━━━━━ LISTED RECORDS ━━━━━

(* ===== verification/UDPState.v ===== *)
(** * The server's UDP side: its state, and what a datagram may do to it

    Beside the sessions ([ServerRuntime]) the UDP handlers use the rendezvous registry, the
    table of peer servers, the callback state, the limiter, the bot detector and the table of
    client ports: [ed2k/server_runtime.go]. A handler answers through [udpStep], which
    collects what it sends and the timers it arms. *)

From stdpp Require Import gmap.
From S2P Require Import Prelude Buffer Types Address NetIP Packet Builders Framing Crypt UDPCrypt LowID Text Search SearchParse FileMeta.
From S2P Require Import RateLimit BotDetector Engine RuntimeState Runtime NatTraversal Gossip UDPPorts NatCallback.
Local Open Scope Z_scope.

(** [AccessFilter]: whether an address is refused. *)
Class AccessFilter (A : Type) := { Blocked : bytes → A → A * bool }.

(** What a handler leaves for later: the fallback of a foreign callback, and its resends. *)
Inductive natTimer :=
  | FallbackTimer (at_ targetID gen : Z)
  | ResendTimer (at_ : Z) (outs : list (natForeignPending * bytes)).

(** One datagram as the socket gives it: who sent it, the conn to answer through, the clock,
    the random numbers of the n-th answer, and the orders in which maps are walked. *)
Record udpEnv := mkUDPEnv {
  ev_remote : UDPAddr;
  ev_conn : udpReplyConn;
  ev_now : Z;
  ev_marks : nat → Z * Z * Z;
  ev_walk : nat → Walk;
}.

Record UDPState {E F P Q A : Type} := mkUDPState {
  u_rt : ServerRuntime E F P Q;
  u_filter : option A;
  u_nat : option NATTraversalHandler;
  u_gossip : option GossipHandler;
  u_callback : natCallbackState;
  u_limiter : Limiter;
  u_bots : botDetector;
  u_ports : option udpPortTable;
  u_started : Z;
  u_connsPerIP : gmap bytes Z;
  u_rateLimited : Z;
  u_botHits : Z;
  u_parking : bool;
}.
Arguments UDPState : clear implicits.
Arguments mkUDPState {_ _ _ _ _}.

Record udpStep {E F P Q A : Type} := mkStep { x_u : UDPState E F P Q A; x_sent : list datagram; x_timers : list natTimer }.
Arguments udpStep : clear implicits.
Arguments mkStep {_ _ _ _ _}.

Section State.
Context {E F P Q A : Type} `{!Engine E} `{!ContentFilter F} `{!SpamObserver P Q} `{!AccessFilter A}.
Context `{!Zlib} `{!Unicode} `{!Charmap} `{!MetaHash}.
Implicit Types (x : udpStep E F P Q A) (env : udpEnv).

Definition rt x : ServerRuntime E F P Q := u_rt (x_u x).
Definition onU (f : UDPState E F P Q A → UDPState E F P Q A) x : udpStep E F P Q A := { x with x_u := f (x_u x) }.
Definition onRt (f : ServerRuntime E F P Q → ServerRuntime E F P Q) x : udpStep E F P Q A :=
  onU (λ u, { u with u_rt := f (u_rt u) }) x.
Definition onGossip (f : GossipHandler → GossipHandler) x : udpStep E F P Q A :=
  onU (λ u, { u with u_gossip := f <$> u_gossip u }) x.
Definition setCallback (n : natCallbackState) x : udpStep E F P Q A := onU (λ u, { u with u_callback := n }) x.
Definition emit (d : list datagram) x : udpStep E F P Q A := { x with x_sent := x_sent x ++ d }.
Definition arm (t : list natTimer) x : udpStep E F P Q A := { x with x_timers := x_timers x ++ t }.
Definition countLimited x : udpStep E F P Q A := onU (λ u, { u with u_rateLimited := u64 (u_rateLimited u + 1) }) x.

(** ** Keys *)

Definition LegacyUDPSecret (serverKey : Z) : bytes := le_split 4 serverKey.

Definition udpSecret (s : ServerRuntime E F P Q) : bytes :=
  if bool_decide (RuntimeState.uc_UDPSecret (s_udp s) = []) then LegacyUDPSecret (RuntimeState.uc_UDPServerKey (s_udp s))
  else RuntimeState.uc_UDPSecret (s_udp s).

(** [ip.Mask(net.CIDRMask(64, 128))] is nil unless the address has sixteen bytes. *)
Definition addressKey (ip : bytes) : bytes :=
  match To4 ip with
  | Some v4 => IPString v4
  | None => IPString (if bool_decide (length ip = 16%nat) then take 8 ip ++ replicate 8 0 else [])
  end.

(** ** Connection slots *)

Definition acquireConnSlot (key : bytes) (limit : Z) (u : UDPState E F P Q A) : UDPState E F P Q A * bool :=
  let n := default 0 (u_connsPerIP u !! key) in
  if (0 <? limit) && (limit <=? n) then (u, false)
  else ({ u with u_connsPerIP := <[key := n + 1]> (u_connsPerIP u) }, true).

Definition releaseConnSlot (key : bytes) (u : UDPState E F P Q A) : UDPState E F P Q A :=
  let n := default 0 (u_connsPerIP u !! key) in
  { u with u_connsPerIP := if n <=? 1 then delete key (u_connsPerIP u) else <[key := n - 1]> (u_connsPerIP u) }.

Definition hasConnectionFrom (ip : bytes) (u : UDPState E F P Q A) : bool :=
  0 <? default 0 (u_connsPerIP u !! addressKey (default [] (NormalizeIP (Some ip)))).

(** ** Filters and limits *)

Definition blockedPeer (ip : option bytes) x : udpStep E F P Q A * bool :=
  match u_filter (x_u x), ip with
  | Some f, Some ip => let '(f, blocked) := Blocked ip f in (onU (λ u, { u with u_filter := Some f }) x, blocked)
  | _, _ => (x, false)
  end.

Definition observeUDPQuerier (key : bytes) (now : Z) x : udpStep E F P Q A :=
  let '(bots, flagged) := record key (RuntimeState.uc_BotDetection (s_udp (rt x))) now (u_bots (x_u x)) in
  onU (λ u, { u with u_bots := bots; u_botHits := if flagged : bool then u64 (u_botHits u + 1) else u_botHits u }) x.

Definition udpOpcodeEnabled (enabled : bool) env x : udpStep E F P Q A * bool :=
  if negb enabled then (x, false)
  else
    let key := addressKey (ua_IP (ev_remote env)) in
    let x := observeUDPQuerier key (ev_now env) x in
    let '(l, ok) := Allow key (ev_now env) (u_limiter (x_u x)) in
    let x := onU (λ u, { u with u_limiter := l }) x in
    if ok then (x, true) else (countLimited x, false).

Definition gossipOpcodeEnabled (needIPv6 : bool) x : bool :=
  match u_gossip (x_u x) with
  | None => false
  | Some g => negb (needIPv6 && negb (gc_PublishIPv6 (g_cfg g)))
  end.

(** ** Answers *)

Definition markOf env x : Z * Z * Z := ev_marks env (length (x_sent x)).

Definition udpSend env (data : bytes) (crypt : UDPCrypt) x : udpStep E F P Q A :=
  let '(marker, key, _) := markOf env x in
  let data := if uc_Status crypt =? CsEncrypting then Encrypt crypt data marker key else data in
  emit [WriteToUDP (ev_conn env) data (ev_remote env)] x.

(** A reply that could not be built is not sent. *)
Definition udpReply env (packet : result Buffer) (crypt : UDPCrypt) x : udpStep E F P Q A :=
  match packet with Ok b => udpSend env (Bytes b) crypt x | _ => x end.

Definition peerReplyCrypt env (crypt : UDPCrypt) x : UDPCrypt :=
  if negb (uc_Status crypt =? CsEncrypting) then crypt
  else match u_gossip (x_u x) ≫= ReplyKeyFor (ev_walk env 0) (ua_IP (ev_remote env)) with
       | Some key => NewUDPCrypt true key
       | None => crypt
       end.

(** ** What the rendezvous asks of the sessions *)

Definition OpNatWake : Z := 0x46.

Definition BuildNatWakePacket (families : Z) : result Buffer := MakePacket PrED2K [u8_item OpNatWake; u8_item families].

Definition sessionAddrs (hash : bytes) (s : ServerRuntime E F P Q) : option bytes * option bytes * bool :=
  match sessionByHash hash s with
  | None => (None, None, false)
  | Some c =>
      if h_connectedV6 (state c s) then (None, h_peerIP (state c s), true)
      else (h_peerIP (state c s) ≫= To4, if is16 (ci_IPv6 (info c s)) then Some (ci_IPv6 (info c s)) else None, true)
  end.

Definition wakeNatSession (parking : bool) (hash : bytes) (families : Z) (s : ServerRuntime E F P Q) : ServerRuntime E F P Q * bool :=
  if parking then (s, false)
  else match sessionByHash hash s with
       | None => (s, false)
       | Some c =>
           if negb (ss_logged (client c s) && h_natWakeCapable (state c s)) then (s, false)
           else tryClient c (BuildNatWakePacket families) s
       end.

(** [SetNATHandler]. A keepalive moves the read deadline of the session's socket, which is
    not part of the state. *)
Definition runtimeHooks (parking : bool) : natHooks (ServerRuntime E F P Q) :=
  mkHooks (Some (λ hash s, bool_decide (is_Some (sessionByHash hash s)))) (Some (λ _ s, s)) (Some sessionAddrs)
    (Some (wakeNatSession parking)).

End State.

━━━━━

■ PROBLEM
Look above for the line containing "let '(bots, flagged)" and the line containing "let x := observeUDPQuerier". Transcribe both, with the lines between them, exactly.

■ TASK RESPONSE
  let '(bots, flagged) := record key (RuntimeState.uc_BotDetection (s_udp (rt x))) now (u_bots (x_u x)) in
  onU (λ u, { u with u_bots := bots; u_botHits := if flagged : bool then u64 (u_botHits u + 1) else u_botHits u }) x.

Definition udpOpcodeEnabled (enabled : bool) env x : udpStep E F P Q A * bool :=
  if negb enabled then (x, false)
  else
    let key := addressKey (ua_IP (ev_remote env)) in
    let x := observeUDPQuerier key (ev_now env) x in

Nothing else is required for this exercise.